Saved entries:
★ ★ ★ ★ ★ ★ ★

(** * borg: the [org] command line interface (scripts/cli.py)

    A shallow embedding of [scripts/cli.py]: the [init] scaffolder, the
    [display_graphical_view] wrapper and the [main] dispatcher, over an
    explicit model of the working directory and a log of the calls the
    program makes to its collaborators (the validator, curses and the
    [views] module).  The [views] and [validation] modules are not part of
    the sources at hand: the command line code is verified for arbitrary
    implementations of them (Section [Cli]); statements about the record
    catalogue, the query engine and the browser session themselves are
    settled on a model written from the specification (Module [Views]). *)

From Stdlib Require Import String Ascii List Bool ZArith Lia Sorted.
Import ListNotations.
Local Open Scope string_scope.
Local Open Scope list_scope.

Set Implicit Arguments.

(** String concatenation, Python's [+] on [str]. *)
Infix "^^" := String.append (at level 60, right associativity).

(* ===================================================================== *)
(** ** Python values *)

(** An optional command line argument: [None] is Python's [None]. *)
Definition pystr := option string.

(** Truth value of an optional string in a condition: [None] and the empty
    string are false. *)
Definition truthy (v : pystr) : bool :=
  match v with
  | Some s => negb (s =? "")
  | None => false
  end.

(** [a == 'lit'] where [a] may be [None]. *)
Definition py_eq (v : pystr) (lit : string) : bool :=
  match v with
  | Some s => s =? lit
  | None => false
  end.

(** [needle in hay] on strings. *)
Fixpoint contains (needle hay : string) : bool :=
  prefix needle hay ||
  match hay with
  | EmptyString => false
  | String _ hay' => contains needle hay'
  end.

Definition newline : ascii := "010"%char.
Definition nl : string := String newline "".

Fixpoint ends_with_slash (s : string) : bool :=
  match s with
  | EmptyString => false
  | String c EmptyString => (c =? "/")%char
  | String _ s' => ends_with_slash s'
  end.

(** [os.path.join a b] for two components. *)
Definition path_join (a b : string) : string :=
  if prefix "/" b then b
  else if (a =? "") || ends_with_slash a then a ^^ b
  else a ^^ "/" ^^ b.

★ ★ ★ ★ ★ ★ ★

Problem statement:
Above are the records. Print exactly, and only, the lines from the line with "A shallow embedding" to the line with "implementations of them", both inclusive.

The completed task:
    A shallow embedding of [scripts/cli.py]: the [init] scaffolder, the
    [display_graphical_view] wrapper and the [main] dispatcher, over an
    explicit model of the working directory and a log of the calls the
    program makes to its collaborators (the validator, curses and the
    [views] module).  The [views] and [validation] modules are not part of
    the sources at hand: the command line code is verified for arbitrary
    implementations of them (Section [Cli]); statements about the record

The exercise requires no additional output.